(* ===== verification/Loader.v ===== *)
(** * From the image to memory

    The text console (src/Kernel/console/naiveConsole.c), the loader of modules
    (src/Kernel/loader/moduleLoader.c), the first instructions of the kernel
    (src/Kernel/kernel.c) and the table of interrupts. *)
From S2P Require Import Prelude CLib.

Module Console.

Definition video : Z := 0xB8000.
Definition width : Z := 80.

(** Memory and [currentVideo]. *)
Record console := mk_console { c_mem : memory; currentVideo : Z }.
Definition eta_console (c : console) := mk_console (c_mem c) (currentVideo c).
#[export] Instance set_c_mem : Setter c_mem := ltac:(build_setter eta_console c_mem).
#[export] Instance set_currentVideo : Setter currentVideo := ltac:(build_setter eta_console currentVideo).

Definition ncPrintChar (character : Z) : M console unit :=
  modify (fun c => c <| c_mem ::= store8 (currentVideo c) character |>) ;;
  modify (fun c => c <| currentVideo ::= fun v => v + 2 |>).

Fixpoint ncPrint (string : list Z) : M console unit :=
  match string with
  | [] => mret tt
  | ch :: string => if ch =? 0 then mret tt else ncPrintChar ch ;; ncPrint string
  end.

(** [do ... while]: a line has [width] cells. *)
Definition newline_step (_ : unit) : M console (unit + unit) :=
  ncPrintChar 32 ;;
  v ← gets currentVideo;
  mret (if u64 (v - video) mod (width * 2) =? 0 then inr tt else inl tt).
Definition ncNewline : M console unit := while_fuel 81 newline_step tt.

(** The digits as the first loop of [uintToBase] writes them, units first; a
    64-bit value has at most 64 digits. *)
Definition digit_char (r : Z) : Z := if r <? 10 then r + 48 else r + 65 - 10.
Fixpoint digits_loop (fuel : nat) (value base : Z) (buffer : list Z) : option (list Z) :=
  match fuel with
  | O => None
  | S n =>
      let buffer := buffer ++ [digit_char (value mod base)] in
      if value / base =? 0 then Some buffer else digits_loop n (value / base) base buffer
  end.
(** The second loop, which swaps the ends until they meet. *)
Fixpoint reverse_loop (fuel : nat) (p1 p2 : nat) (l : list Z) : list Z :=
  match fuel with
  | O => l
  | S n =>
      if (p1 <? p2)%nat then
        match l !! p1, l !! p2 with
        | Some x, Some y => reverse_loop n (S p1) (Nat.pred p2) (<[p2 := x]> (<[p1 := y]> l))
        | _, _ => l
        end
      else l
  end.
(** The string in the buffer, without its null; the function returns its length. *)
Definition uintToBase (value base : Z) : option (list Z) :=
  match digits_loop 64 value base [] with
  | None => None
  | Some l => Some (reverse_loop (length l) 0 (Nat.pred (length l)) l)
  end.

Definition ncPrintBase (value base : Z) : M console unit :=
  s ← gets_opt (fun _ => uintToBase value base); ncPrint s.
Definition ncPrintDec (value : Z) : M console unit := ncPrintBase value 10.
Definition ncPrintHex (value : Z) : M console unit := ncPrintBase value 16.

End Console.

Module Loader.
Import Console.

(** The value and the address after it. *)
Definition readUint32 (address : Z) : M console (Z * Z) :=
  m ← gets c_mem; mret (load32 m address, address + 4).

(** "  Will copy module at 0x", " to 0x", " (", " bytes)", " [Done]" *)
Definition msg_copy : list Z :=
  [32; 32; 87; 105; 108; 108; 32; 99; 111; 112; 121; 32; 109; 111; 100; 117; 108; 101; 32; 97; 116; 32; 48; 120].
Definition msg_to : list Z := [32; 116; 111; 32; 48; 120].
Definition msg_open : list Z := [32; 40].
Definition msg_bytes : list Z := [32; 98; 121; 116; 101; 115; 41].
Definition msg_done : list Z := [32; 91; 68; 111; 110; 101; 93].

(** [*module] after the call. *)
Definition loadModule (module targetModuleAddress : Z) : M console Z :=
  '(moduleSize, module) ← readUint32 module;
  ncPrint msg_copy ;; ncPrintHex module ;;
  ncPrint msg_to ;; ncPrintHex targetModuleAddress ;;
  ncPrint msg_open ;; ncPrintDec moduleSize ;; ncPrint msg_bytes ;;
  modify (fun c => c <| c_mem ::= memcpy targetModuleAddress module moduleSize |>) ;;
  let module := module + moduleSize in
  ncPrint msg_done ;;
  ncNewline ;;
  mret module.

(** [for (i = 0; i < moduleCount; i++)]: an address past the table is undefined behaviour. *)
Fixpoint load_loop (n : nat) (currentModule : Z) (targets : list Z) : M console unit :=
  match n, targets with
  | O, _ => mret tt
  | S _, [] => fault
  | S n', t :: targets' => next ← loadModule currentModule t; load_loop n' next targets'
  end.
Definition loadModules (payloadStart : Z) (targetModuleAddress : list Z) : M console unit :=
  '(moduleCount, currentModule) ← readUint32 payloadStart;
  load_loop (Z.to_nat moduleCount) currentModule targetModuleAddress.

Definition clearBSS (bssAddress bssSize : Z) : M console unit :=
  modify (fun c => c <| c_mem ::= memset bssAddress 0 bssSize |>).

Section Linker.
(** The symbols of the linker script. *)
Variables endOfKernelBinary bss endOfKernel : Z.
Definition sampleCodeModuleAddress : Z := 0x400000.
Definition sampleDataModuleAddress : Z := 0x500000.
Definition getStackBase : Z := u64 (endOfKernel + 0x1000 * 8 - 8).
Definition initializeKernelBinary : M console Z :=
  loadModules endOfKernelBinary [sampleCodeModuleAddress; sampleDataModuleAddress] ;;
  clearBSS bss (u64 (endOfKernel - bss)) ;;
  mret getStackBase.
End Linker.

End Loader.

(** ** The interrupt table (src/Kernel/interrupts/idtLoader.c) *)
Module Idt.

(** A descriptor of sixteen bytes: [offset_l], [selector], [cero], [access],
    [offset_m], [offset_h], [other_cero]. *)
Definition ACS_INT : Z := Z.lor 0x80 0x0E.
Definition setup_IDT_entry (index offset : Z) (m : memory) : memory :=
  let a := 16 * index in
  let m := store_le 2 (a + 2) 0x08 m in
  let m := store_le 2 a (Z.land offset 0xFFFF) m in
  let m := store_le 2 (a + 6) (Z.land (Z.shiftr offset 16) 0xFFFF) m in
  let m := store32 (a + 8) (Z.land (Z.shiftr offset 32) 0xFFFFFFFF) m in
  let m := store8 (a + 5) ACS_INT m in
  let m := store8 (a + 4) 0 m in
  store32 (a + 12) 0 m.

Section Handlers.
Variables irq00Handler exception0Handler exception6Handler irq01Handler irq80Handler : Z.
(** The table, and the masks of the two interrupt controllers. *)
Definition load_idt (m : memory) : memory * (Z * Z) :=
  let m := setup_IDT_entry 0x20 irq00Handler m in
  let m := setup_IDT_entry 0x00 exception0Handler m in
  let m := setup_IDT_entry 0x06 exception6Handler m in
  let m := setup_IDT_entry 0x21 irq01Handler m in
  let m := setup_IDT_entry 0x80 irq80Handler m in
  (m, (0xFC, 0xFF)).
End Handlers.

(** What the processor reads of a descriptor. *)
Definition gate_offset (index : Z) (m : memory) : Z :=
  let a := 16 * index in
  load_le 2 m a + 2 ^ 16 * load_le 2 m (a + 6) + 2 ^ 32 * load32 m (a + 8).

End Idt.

_ _ _

Task description -
Output all of the entries without altering a single word.

Task answer -
(* ===== verification/Loader.v ===== *)
(** * From the image to memory

    The text console (src/Kernel/console/naiveConsole.c), the loader of modules
    (src/Kernel/loader/moduleLoader.c), the first instructions of the kernel
    (src/Kernel/kernel.c) and the table of interrupts. *)
From S2P Require Import Prelude CLib.

Module Console.

Definition video : Z := 0xB8000.
Definition width : Z := 80.

(** Memory and [currentVideo]. *)
Record console := mk_console { c_mem : memory; currentVideo : Z }.
Definition eta_console (c : console) := mk_console (c_mem c) (currentVideo c).
#[export] Instance set_c_mem : Setter c_mem := ltac:(build_setter eta_console c_mem).
#[export] Instance set_currentVideo : Setter currentVideo := ltac:(build_setter eta_console currentVideo).

Definition ncPrintChar (character : Z) : M console unit :=
  modify (fun c => c <| c_mem ::= store8 (currentVideo c) character |>) ;;
  modify (fun c => c <| currentVideo ::= fun v => v + 2 |>).

Fixpoint ncPrint (string : list Z) : M console unit :=
  match string with
  | [] => mret tt
  | ch :: string => if ch =? 0 then mret tt else ncPrintChar ch ;; ncPrint string
  end.

(** [do ... while]: a line has [width] cells. *)
Definition newline_step (_ : unit) : M console (unit + unit) :=
  ncPrintChar 32 ;;
  v ← gets currentVideo;
  mret (if u64 (v - video) mod (width * 2) =? 0 then inr tt else inl tt).
Definition ncNewline : M console unit := while_fuel 81 newline_step tt.

(** The digits as the first loop of [uintToBase] writes them, units first; a
    64-bit value has at most 64 digits. *)
Definition digit_char (r : Z) : Z := if r <? 10 then r + 48 else r + 65 - 10.
Fixpoint digits_loop (fuel : nat) (value base : Z) (buffer : list Z) : option (list Z) :=
  match fuel with
  | O => None
  | S n =>
      let buffer := buffer ++ [digit_char (value mod base)] in
      if value / base =? 0 then Some buffer else digits_loop n (value / base) base buffer
  end.
(** The second loop, which swaps the ends until they meet. *)
Fixpoint reverse_loop (fuel : nat) (p1 p2 : nat) (l : list Z) : list Z :=
  match fuel with
  | O => l
  | S n =>
      if (p1 <? p2)%nat then
        match l !! p1, l !! p2 with
        | Some x, Some y => reverse_loop n (S p1) (Nat.pred p2) (<[p2 := x]> (<[p1 := y]> l))
        | _, _ => l
        end
      else l
  end.
(** The string in the buffer, without its null; the function returns its length. *)
Definition uintToBase (value base : Z) : option (list Z) :=
  match digits_loop 64 value base [] with
  | None => None
  | Some l => Some (reverse_loop (length l) 0 (Nat.pred (length l)) l)
  end.

Definition ncPrintBase (value base : Z) : M console unit :=
  s ← gets_opt (fun _ => uintToBase value base); ncPrint s.
Definition ncPrintDec (value : Z) : M console unit := ncPrintBase value 10.
Definition ncPrintHex (value : Z) : M console unit := ncPrintBase value 16.

End Console.

Module Loader.
Import Console.

(** The value and the address after it. *)
Definition readUint32 (address : Z) : M console (Z * Z) :=
  m ← gets c_mem; mret (load32 m address, address + 4).

(** "  Will copy module at 0x", " to 0x", " (", " bytes)", " [Done]" *)
Definition msg_copy : list Z :=
  [32; 32; 87; 105; 108; 108; 32; 99; 111; 112; 121; 32; 109; 111; 100; 117; 108; 101; 32; 97; 116; 32; 48; 120].
Definition msg_to : list Z := [32; 116; 111; 32; 48; 120].
Definition msg_open : list Z := [32; 40].
Definition msg_bytes : list Z := [32; 98; 121; 116; 101; 115; 41].
Definition msg_done : list Z := [32; 91; 68; 111; 110; 101; 93].

(** [*module] after the call. *)
Definition loadModule (module targetModuleAddress : Z) : M console Z :=
  '(moduleSize, module) ← readUint32 module;
  ncPrint msg_copy ;; ncPrintHex module ;;
  ncPrint msg_to ;; ncPrintHex targetModuleAddress ;;
  ncPrint msg_open ;; ncPrintDec moduleSize ;; ncPrint msg_bytes ;;
  modify (fun c => c <| c_mem ::= memcpy targetModuleAddress module moduleSize |>) ;;
  let module := module + moduleSize in
  ncPrint msg_done ;;
  ncNewline ;;
  mret module.

(** [for (i = 0; i < moduleCount; i++)]: an address past the table is undefined behaviour. *)
Fixpoint load_loop (n : nat) (currentModule : Z) (targets : list Z) : M console unit :=
  match n, targets with
  | O, _ => mret tt
  | S _, [] => fault
  | S n', t :: targets' => next ← loadModule currentModule t; load_loop n' next targets'
  end.
Definition loadModules (payloadStart : Z) (targetModuleAddress : list Z) : M console unit :=
  '(moduleCount, currentModule) ← readUint32 payloadStart;
  load_loop (Z.to_nat moduleCount) currentModule targetModuleAddress.

Definition clearBSS (bssAddress bssSize : Z) : M console unit :=
  modify (fun c => c <| c_mem ::= memset bssAddress 0 bssSize |>).

Section Linker.
(** The symbols of the linker script. *)
Variables endOfKernelBinary bss endOfKernel : Z.
Definition sampleCodeModuleAddress : Z := 0x400000.
Definition sampleDataModuleAddress : Z := 0x500000.
Definition getStackBase : Z := u64 (endOfKernel + 0x1000 * 8 - 8).
Definition initializeKernelBinary : M console Z :=
  loadModules endOfKernelBinary [sampleCodeModuleAddress; sampleDataModuleAddress] ;;
  clearBSS bss (u64 (endOfKernel - bss)) ;;
  mret getStackBase.
End Linker.

End Loader.

(** ** The interrupt table (src/Kernel/interrupts/idtLoader.c) *)
Module Idt.

(** A descriptor of sixteen bytes: [offset_l], [selector], [cero], [access],
    [offset_m], [offset_h], [other_cero]. *)
Definition ACS_INT : Z := Z.lor 0x80 0x0E.
Definition setup_IDT_entry (index offset : Z) (m : memory) : memory :=
  let a := 16 * index in
  let m := store_le 2 (a + 2) 0x08 m in
  let m := store_le 2 a (Z.land offset 0xFFFF) m in
  let m := store_le 2 (a + 6) (Z.land (Z.shiftr offset 16) 0xFFFF) m in
  let m := store32 (a + 8) (Z.land (Z.shiftr offset 32) 0xFFFFFFFF) m in
  let m := store8 (a + 5) ACS_INT m in
  let m := store8 (a + 4) 0 m in
  store32 (a + 12) 0 m.

Section Handlers.
Variables irq00Handler exception0Handler exception6Handler irq01Handler irq80Handler : Z.
(** The table, and the masks of the two interrupt controllers. *)
Definition load_idt (m : memory) : memory * (Z * Z) :=
  let m := setup_IDT_entry 0x20 irq00Handler m in
  let m := setup_IDT_entry 0x00 exception0Handler m in
  let m := setup_IDT_entry 0x06 exception6Handler m in
  let m := setup_IDT_entry 0x21 irq01Handler m in
  let m := setup_IDT_entry 0x80 irq80Handler m in
  (m, (0xFC, 0xFF)).
End Handlers.

(** What the processor reads of a descriptor. *)
Definition gate_offset (index : Z) (m : memory) : Z :=
  let a := 16 * index in
  load_le 2 m a + 2 ^ 16 * load_le 2 m (a + 6) + 2 ^ 32 * load32 m (a + 8).

End Idt.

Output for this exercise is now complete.